If you've been out of the game for awhile and are looking to strengthen and condition yourself back into the fit person you know you are, Virtua's Sports Medicine team is here for you!

  • 1

    Curling

    This is an odd choice for sure, but while I was driving the other day I noticed a bumper sticker on another car that was advertising the sport in South Jersey.  It's sort of taken off around here, with clubs popping up all over from Mt. Laurel to the shore area.

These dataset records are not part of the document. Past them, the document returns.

(** When a package fails the checks and all the packages before it
    pass, the whole list fails with that package's error; the packages
    after it are not looked at. *)
Theorem instantiate_all_first_failure pre n raw post e :
  Forall (fun x => exists i,
            instantiate resolveDependency path_join (fst x) (snd x) = Normal i)
    pre ->
  instantiate resolveDependency path_join n raw = Throw e ->
  instantiate_all resolveDependency path_join (pre ++ (n, raw) :: post)
    = Throw e.
Proof.
  intros Hpre Hbad. induction Hpre as [|[n0 raw0] pre [i Hi] _ IH];
    cbn [app instantiate_all].
  - by rewrite Hbad.
  - cbn in Hi. by rewrite Hi, IH.
Qed.

(** A package whose [client] is not a string is refused with an error
    that names it, whatever its other fields; one whose [client] is a
    string but whose [server] is not is refused likewise. *)
Theorem instantiate_refuses_missing_paths rendererName raw :
  let name := default rendererName (raw_name raw) in
  ((forall c, raw_client raw <> JString c) ->
   instantiate resolveDependency path_join rendererName raw =
     Throw (Error (msg_client name)) /\
   occurs name (msg_client name) = true) /\
  ((exists c, raw_client raw = JString c) ->
   (forall s, raw_server raw <> JString s) ->
   instantiate resolveDependency path_join rendererName raw =
     Throw (Error (msg_server name)) /\
   occurs name (msg_server name) = true).
Proof.
  cbn zeta. unfold instantiate.
  assert (default rendererName (raw_name raw) =
          match raw_name raw with Some n => n | None => rendererName end)
    as -> by (by destruct (raw_name raw)).
  split.
  - intros Hc. split.
    + destruct (raw_client raw); try done. by destruct (Hc s).
    + unfold msg_client.
      repeat (apply occurs_here || apply occurs_append_r).
  - intros [c ->] Hs. split.
    + destruct (raw_server raw); try done. by destruct (Hs s).
    + unfold msg_server.
      repeat (apply occurs_here || apply occurs_append_r).
Qed.

End ConfigModuleFacts.

(** * The further properties on the samples *)

Section MoreOnSamples.
Import Samples.

Lemma resolve_all_decline_witness :
  resolveRenderer Counter [] EmptyString (with_registry [decliner; decliner]) =
    (Normal None,
     {| rendererInstances := [astroRendererInstance self_r; decliner; decliner];
        rendererCache := ∅;
        checked := [astroRendererInstance self_r; decliner; decliner] |}).
Proof.
  apply (resolve_all_decline (with_registry [decliner; decliner]) Counter []
           EmptyString).
  - reflexivity.
  - repeat constructor.
Defined.

Lemma cache_holds_only_accepted_witness :
  exists props children, run_check accepter Counter props children = Normal true.
Proof.
  apply (cache_holds_only_accepted sample_serialize sample_hash self_r html_r
           [CallSetRenderers [accepter]; CallResolve Counter [] EmptyString]
           Counter accepter).
  reflexivity.
Defined.

Lemma nothing_installed_witness :
  render sample_serialize sample_hash html_r Counter (static_props "Counter")
    [] [] initial =
    (Throw (Error (msg_no_renderer "Counter")), initial).
Proof.
  apply (proj2 (proj2 (nothing_installed sample_serialize sample_hash html_r
                         Counter (static_props "Counter") [] []))).
  reflexivity.
Defined.

Lemma sole_renderer_is_the_default_witness :
  render sample_serialize sample_hash html_r Counter (static_props "Counter")
    [] [] (snd (setRenderers self_r [decliner] initial)) =
  render_instance sample_serialize sample_hash decliner Counter
    (static_props "Counter") [] EmptyString
    {| rendererInstances := [astroRendererInstance self_r; decliner];
       rendererCache := ∅;
       checked := [astroRendererInstance self_r; decliner] |}.
Proof.
  refine (proj1 (sole_renderer_is_the_default sample_serialize sample_hash
                   self_r html_r initial [decliner] Counter
                   (static_props "Counter") [] [] eq_refl eq_refl _)
            decliner eq_refl).
  repeat constructor.
Defined.

Lemma render_failure_is_final_witness :
  let st := with_registry [failing; accepter] in
  let st1 := snd (resolveRenderer Counter [] EmptyString st) in
  render sample_serialize sample_hash html_r Counter (static_props "Counter")
    [] [] st = (Throw render_error, st1) /\
  rendererCache st1 !! Counter = Some failing /\
  resolveRenderer Counter [] EmptyString st1 = (Normal (Some failing), st1).
Proof.
  intros st st1.
  apply (render_failure_is_final sample_serialize sample_hash html_r st st1
           Counter (static_props "Counter") [] [] failing render_error).
  - reflexivity.
  - reflexivity.
Defined.

Lemma first_stage_rejects_exactly_witness :
  __astro_component sample_serialize sample_hash html_r widget
    (static_props "W") =
  Normal (render sample_serialize sample_hash html_r widget (static_props "W")).
Proof.
  apply (proj2 (first_stage_rejects_exactly sample_serialize sample_hash
                  html_r widget (static_props "W"))).
  intros e. discriminate.
Defined.

Lemma strip_fixes_exactly_marker_free_witness :
  String.length (strip_fragments "<p><astro-fragment>hi</astro-fragment></p>")
    < String.length "<p><astro-fragment>hi</astro-fragment></p>".
Proof.
  apply (proj2 (strip_fixes_exactly_marker_free
                  "<p><astro-fragment>hi</astro-fragment></p>")).
  left. reflexivity.
Defined.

    Curling's a confusing game to say the least, but anyone who's watched the Winter Olympics knows just how fascinating it can be.  While not as physically demanding as other sports, curling will still get you up and active in the cold.

  • 2

    Hockey

    The 1800s were formative years for ice hockey.  It began on frozen-over bodies of water, and continued on two centuries later, played everywhere from professional rinks to cracked suburban streets.  The game can be played really anywhere, with or without skates, and is one of the primary team sports, let alone in the winter time.

    Of course, hockey's a great way to improve your endurance and balance on the ice, but for us folks who aren't masters on skates, it's equally as engaging off it as well.

    Photo via Hamedog
  • 3

    Ice Skating

    If you're awful with a hockey stick, but comfortable on a pair of skates, you could always take up ice skating to stay active.

    Personally, I haven't stepped foot on a rink in roughly five years, and fell enough to know balancing on the ice isn't really my specialty.  For the brief time I worked at an outdoor rink in high school, I knew to stay far away to avoid embarrassing myself.

    Those more inclined will feel at home on the ice, and even with competition skating's reputation of being "feminine" the sport is still highly demanding and perfect for toning in the winter.

    Photo via Flickr user Benson Kua
  • 4

    Skiing & Snowboarding

    Snowboarding, originally called "snurfing" or snow surfing, quickly became one of the best known extreme winter sports throughout the late 20th century, leading up to its first inclusion in the Nagano Winter Olympic games in 1998.  Since then, it's peaked in popularity and unfortunately declined, but that doesn't make it any less challenging.

    Coupled with skiing, these are two difficult winter sports that require a great amount of balance and agility.  With an abundance of ski resorts in the vicinity you can take advantage of staying active with an exhilarating downhill ride is easier in the northeast.